In the 1980s Droste worked for various newspapers and wrote for the Berlin taz and the satire magazine Titanic. In 1989, Droste first appeared as a writer with his book Kommunikaze. In 1991 he and his friend the author Michael Stein founded the "Benno-Ohnesorg-Theater" (which is named after the Shooting of Benno Ohnesorg) at the Berlin Volksbühne, to offer young satirical talents a platform for topical political evening entertainment. He has been frequently compared with writers such as Kurt Tucholsky by fans for his sharp-tongued polemics.

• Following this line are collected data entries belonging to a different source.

(* ===== verification/Dispatch.v ===== *)
(** * What the workers of the assembly pool are given

    A pool is run by any schedule of its goroutines.  For each worker, its work is
    the sequence of batches it took and of ticks; this file shows that its state is
    what this work, done alone, gives, and that the batches are the shards of the
    calls of HandlePackets, each once, in the order in which they were sent. *)
From Stdlib Require Import Strings.Byte.
From S2P Require Import Prelude GoLib Buffer Reader Model McText Progress PacketBuffer Decode Assembly.
Local Open Scope Z_scope.

Section dispatch.
  Context `{HAsm : TcpAssembly} (memcachePorts : list Z).
  Local Abbreviation act := (act memcachePorts).
  Local Abbreviation runActs := (runActs memcachePorts).

(** ** The work of a worker *)

Inductive work := Took (batch : list DecodedPacket) | Ticked.

Definition perform (x : work) : GoM worker unit :=
  match x with Took ds => assembleAll memcachePorts ds | Ticked => loopTick memcachePorts end.

Fixpoint performAll (xs : list work) : GoM worker unit :=
  match xs with
  | [] => mret tt
  | x :: xs => perform x;; performAll xs
  end.

Definition taken (xs : list work) : list (list DecodedPacket) :=
  omap (fun x => match x with Took ds => Some ds | Ticked => None end) xs.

But he was always vigorously criticized for going too far. Since 1994 he wrote for the newspaper Junge Welt. From 2000 to 2009 he also wrote for the Berliner Tagesspiegel. From 1999 to 2013 he published the quarterly culinary magazine Häuptling Eigener Herd (meaning "Chief Own Hearth") with his friend Vincent Klink. Together they wrote a humorous book on the subject of sausages in 2006. From 1989 to 2014 he published numerous records as a singer/songwriter, including the vinyl singles "Grönemeyer kann nicht tanzen" (meaning Grönemeyer can't dance) together with Bela B. Droste rarely gave interviews. In 2002, in an interview with Die Welt he said that he wished to no longer appear as a public person. He published more than 35 literary works, for which he received several literary awards.

==Death==
After a short, serious illness, he died on 15 May 2019, at the age of 57.